2024-6 | Download PDF
Conant, Jennet. Fierce Ambition: The Life and Legend of War Correspondent Maggie Higgins. New York New York: W.W. Norton & Company, 2023, 416 pp. $32.50 (hardback). Reviewed by Paula Hunt, Independent Scholar, pdhunt27@icloud.com
Marguerite Higgins arrived in Europe in late 1944 as a 24-year-old cub reporter for the New York Herald Tribune, determined to be a foreign correspondent. She made her name covering the liberation of the Dachau concentration camp in 1945 and reported on the Nuremberg trials and the Berlin airlift. By 1947, the war was over, and Higgins, at just 26, was already Berlin bureau chief. It was a stunningly quick rise but long enough to earn Higgins a reputation among the press corps for sharp elbows, ruthlessness, and a propensity for using sex to get information and gain access to newsmakers.
She was, some would also admit, a pretty good reporter too.
Throughout her 24-year career, Higgins became one of the most famous women journalists in the United States, establishing her name by reporting on foreign affairs and from war zones in Europe, Indochina, and Vietnam. In 1951, she was one of six reporters — and the first woman — to be awarded a Pulitzer Prize for international reporting of the Korean War. At a time when women were routinely relegated to covering the four Fs — food, family, furniture, and fashion — Higgins battled publishers, editors, her peers, and the military to be on the front lines of major world events. She screamed, threw fits, and made threats to get what she wanted (better pay, a prime assignment, and a fellow reporter sidelined).
Born in Hong Kong in 1920, Higgins grew up in Oakland, California, and graduated from the University of California, Berkeley, with a degree in French. But writing for the student Daily Californian was her real passion. In 1941, she was one of 11 women admitted into Columbia University’s master’s program in journalism, which at the time capped the number of women it allowed to enroll. Her stint as a campus correspondent for the Tribune while at Columbia led to her being hired as one of its first female news reporters.
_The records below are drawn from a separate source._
(** X8.  What is written to the audit log can be read back.  After a
    [logAudit] whose details are all defined and whose write the database
    accepts, [getAllAuditLogs] (the database answering, and the timestamps
    of the older records being timestamps) lists the new record: its
    document id as [id], the time of the call as a [Date], the action,
    the user, the visitor and the details. *)
Theorem logAudit_read_back (action userId visitorId : string)
    (details : list (string * option value)) (o : obj) (w : World)
    (Hdefined : defined_props details = Ok o)
    (Hwritten : next_fault w = None)
    (Hanswered : fault_at 1 w = None)
    (Hstamps : forall j d, audit_logs w !! j = Some d ->
       time_field (obj_get "timestamp" d)) :
  exists w1 l w2,
    logAudit action userId visitorId details w = (Ok tt, w1)
    /\ getAllAuditLogs w1 = (Ok l, w2)
    /\ [("id", VStr (hd "" (auto_ids w))); ("timestamp", VDate (now w));
        ("action", VStr action); ("userId", VStr userId);
        ("visitorId", VStr visitorId);
        ("details", VMap (to_firestore_obj o))] ∈ l.
Proof.
  set (i := hd "" (auto_ids w)).
  set (logs := <[i := audit_record (now w) action userId visitorId o]>
                 (audit_logs w)).
  destruct (map_throwing_total audit_entry (run_query [] logs)) as [l Hl].
  { apply Forall_forall. intros [j d] Hd.
    apply elem_of_run_query in Hd as [Hd _]. simpl in Hd.
    assert (Ht : time_field (obj_get "timestamp" d)).
    { unfold logs in Hd. apply lookup_insert_Some in Hd as [[_ <-]|[_ Hd]].
      - right; right. eexists. reflexivity.
      - eauto. }
    apply toDate_or_null_Ok in Ht as [t Ht].
    unfold audit_entry. simpl. rewrite Ht. eauto. }
  rewrite logAudit_exact, Hdefined, Hwritten. cbv zeta.
  eexists. exists l. eexists. split; [reflexivity|].
  rewrite getAllAuditLogs_run.
  rewrite (next_fault_tl w) by reflexivity. rewrite Hanswered.
  match goal with
  | |- context [run_query [] ?m] => change m with logs
  end.
  rewrite Hl. split; [reflexivity|].
  apply (map_throwing_elem_of _ _ _ _ Hl).
  exists (i, audit_record (now w) action userId visitorId o). split.
  - apply elem_of_run_query. split; [|reflexivity].
    apply lookup_insert_eq.
  - unfold audit_entry, audit_record.
    cbn [obj_get snd fst String.eqb Ascii.eqb Bool.eqb].
    rewrite toDate_fromMillis. reflexivity.
Qed.
End Everything.

(** One record whose check-out time is a text, and [getAllVisitors] is
    empty. *)
Lemma getAllVisitors_all_or_nothing_witness :
  exists w', getAllVisitors garbled_world = (Ok [], w').
Proof.
  destruct (getAllVisitors_all_or_nothing garbled_world eq_refl) as [_ Hbad].
  apply (Hbad "g" [("fullName", VStr "Gus Poe"); ("status", VStr "checked-in");
                   ("checkInTime", Timestamp_fromMillis (may_1_8am - 60000));
                   ("checkOutTime", VStr "09:15")]); [reflexivity|].
  intros (_ & [H|[H|[ms H]]] & _); discriminate.
Defined.

(** The record of Ann's check-out, read back. *)
Lemma logAudit_read_back_witness :
  exists w1 l w2,
    logAudit "visitor_check_out" "system" "doc1"
      [("timestamp", Some (VStr "2024-05-01T08:00:00.000Z"))] desk_with_ids
    = (Ok tt, w1)
    /\ getAllAuditLogs w1 = (Ok l, w2)
    /\ [("id", VStr "log1"); ("timestamp", VDate may_1_8am);
        ("action", VStr "visitor_check_out"); ("userId", VStr "system");
        ("visitorId", VStr "doc1");
        ("details", VMap [("timestamp", VStr "2024-05-01T08:00:00.000Z")])] ∈ l.
Proof.
  apply (logAudit_read_back "visitor_check_out" "system" "doc1"
           [("timestamp", Some (VStr "2024-05-01T08:00:00.000Z"))]
           [("timestamp", VStr "2024-05-01T08:00:00.000Z")] desk_with_ids);
    try reflexivity.
  intros j d Hd. simpl in Hd. now rewrite lookup_empty in Hd.
Defined.

Section Listener.
Context `{RT : Runtime}.

Lemma subscription_snapshot_converts w :
  active_readable (visitors w) ->
  exists vs,
    map_throwing convert (run_query subscription_query (visitors w)) = Ok vs
    /\ NoDup (id <$> vs)
    /\ forall x, x ∈ vs <->
         exists data, visitors w !! id x = Some data
           /\ obj_get "status" data = Some (VStr "checked-in")
           /\ mapDocToVisitor (id x) data = Ok x.
Proof.
  intros Hread.
  destruct (convert_snapshot subscription_query (visitors w)) as [vs Hvs].
  { intros [i d] Hd. apply elem_of_run_query in Hd as [Hd Hs].
    simpl forallb in Hs. rewrite andb_true_r in Hs.
    apply satisfies_status_eq in Hs. eauto. }
  exists vs. split; [exact Hvs|]. split.
  - rewrite (map_throwing_convert_ids _ _ Hvs). apply NoDup_run_query.
  - intros x. rewrite (map_throwing_elem_of _ _ _ _ Hvs). split.
    + intros ([i d] & Hd & Hc). unfold convert in Hc; simpl in Hc.
      destruct (mapDocToVisitor_inv _ _ _ Hc) as (<- & _).
      apply elem_of_run_query in Hd as [Hd Hs].
      simpl forallb in Hs. rewrite andb_true_r in Hs.
      apply satisfies_status_eq in Hs. eauto.
    + intros (d & Hd & Hs & Hc). exists (id x, d). split; [|exact Hc].
      apply elem_of_run_query. split; [exact Hd|].
      simpl forallb. rewrite andb_true_r. now apply satisfies_status_eq.
Qed.

(** X9.  What the listener on the active visitors passes on.  For the
    snapshot of a collection whose records marked [checked-in] can be
    converted, the callback receives each of these records once, with or
    without a check-in time, newest first; the count shown by the
    application shell is their number.  For an error, the callback
    receives the empty list. *)
Theorem subscribeToActiveVisitors_delivers (w : World)
    (Hreadable : active_readable (visitors w)) :
  exists l,
    (forall A (callback : list Visitor -> M A) w0,
       subscribeToActiveVisitors callback (active_snapshot w) w0
       = callback l w0)
    /\ (forall w0, activeVisitorCount (active_snapshot w) w0
                   = (Ok (List.length l), w0))
    /\ newest_to_oldest l
    /\ NoDup (id <$> l)
    /\ (forall x, x ∈ l <->
          exists data, visitors w !! id x = Some data
            /\ obj_get "status" data = Some (VStr "checked-in")
            /\ mapDocToVisitor (id x) data = Ok x)
    /\ forall A (callback : list Visitor -> M A) e w0,
         subscribeToActiveVisitors callback (listen_error e) w0
         = callback [] w0.
Proof.
  destruct (subscription_snapshot_converts w Hreadable)
    as (vs & Hvs & Hnd & Hin).
  exists (js_sort newest_first vs).
  assert (Hrun : forall A (callback : list Visitor -> M A) w0,
             subscribeToActiveVisitors callback (active_snapshot w) w0
             = callback (js_sort newest_first vs) w0).
  { intros A callback w0. unfold subscribeToActiveVisitors, active_snapshot.
    unfold mbind, M_bind, map_docs, lift. now rewrite Hvs. }
  split; [exact Hrun|]. split; [|split; [|split; [|split]]].
  - intros w0. unfold activeVisitorCount. now rewrite Hrun.
  - apply js_sort_newest_first.
  - eapply NoDup_Permutation_proper; [|exact Hnd].
    apply fmap_Permutation. apply sort_by_Permutation.
  - intros x. rewrite elem_of_js_sort. apply Hin.
  - reflexivity.
Qed.
End Listener.

(** A record marked [checked-in] that has no check-in time is passed to
    the listener's callback, and counted. *)
Lemma subscribeToActiveVisitors_delivers_witness :
  exists l x,
    activeVisitorCount (active_snapshot undated_world) undated_world
    = (Ok (List.length l), undated_world)
    /\ x ∈ l /\ id x = "old" /\ checkInTime x = VNull.
Proof.
  assert (Hread : active_readable (visitors undated_world)).
  { intros i d Hd _. simpl in Hd.
    apply lookup_insert_Some in Hd as [[_ <-]|[_ Hd]];
      [|now rewrite lookup_empty in Hd].
    split; [now left|]. split; [now left|]. intros hs Hhs. discriminate. }
  destruct (subscribeToActiveVisitors_delivers undated_world Hread)
    as (l & _ & Hcount & _ & _ & Hin & _).
  destruct (mapDocToVisitor "old"
              [("fullName", VStr "Cy Orr"); ("status", VStr "checked-in")])
    as [x|e] eqn:Hx; [|discriminate].
  exists l, x. split; [apply Hcount|].
  injection Hx as <-. split; [|split; reflexivity].
  apply Hin. eexists. split; [reflexivity|]. split; reflexivity.
Defined.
While Higgins had many critics, few questioned her ferocious work ethic or the furious pace she drove herself. She was named the Tribune’s Tokyo bureau chief in 1950 and established its Moscow bureau in 1955. She interviewed prominent political figures like Francisco Franco, Marshal Tito, Jawaharlal Nehru, and Chiang Kai-Shek. When the Tribune dropped her syndicated column in 1963, she moved to Newsday, where she wrote on domestic and national affairs three times a week. She became a popular public speaker that, along with her column, book projects, and magazine assignments, further enhanced her fame. But the unrelenting grind also affected her health, which had become increasingly compromised due to bouts of dysentery, malaria, and bacterial infections that she likely contracted during her many reporting trips to tropical countries. Shortly after returning from a trip to Vietnam in 1965, she was diagnosed with leishmaniasis, a parasitic disease transmitted by the sand fly, leading to her death in 1966 at the age of 45.
Fierce Ambition is a quick read that will appeal to students interested in the story of a single-minded woman who pursues stories despite the many obstacles she faced during her career in a male-dominated field. But in attempting to match the tempo of Higgins’ fast-paced life, Fierce Ambition sacrifices meaningful scrutiny of the knotty contradictions in Higgins’ character or allows for any pause to step back to contemplate the political, economic, and social forces that informed the domestic and international scenes at the time she was writing. Cliches, sweeping generalizations, and oversimplifications replace insightful explanations. “After the permissive war years, the country had become more prudish” is not a satisfactory description of American mores in 1954 (p. 256).
Fierce Ambition’s laser focus on Higgins’s personal and professional life suggests she was an anomaly. Although some women journalists make an appearance — Martha Gellhorn, Ann Stringer, photographer Margaret Bourk-White—students could be excused for coming away with the impression Higgins was a singular figure when nearly 120 women were accredited as correspondents during World War II. Although most of them never made it to the front like Higgins did, they pushed boundaries, endured scorn, and earned respect for their reporting before she arrived in Europe. At the same time, Fierce Ambition will disabuse students of believing there was such a thing as a journalistic sisterhood standing shoulder to shoulder against male hegemony. Higgins was notably hostile toward other women journalists throughout her career., and they generally had nothing good to say about her, either.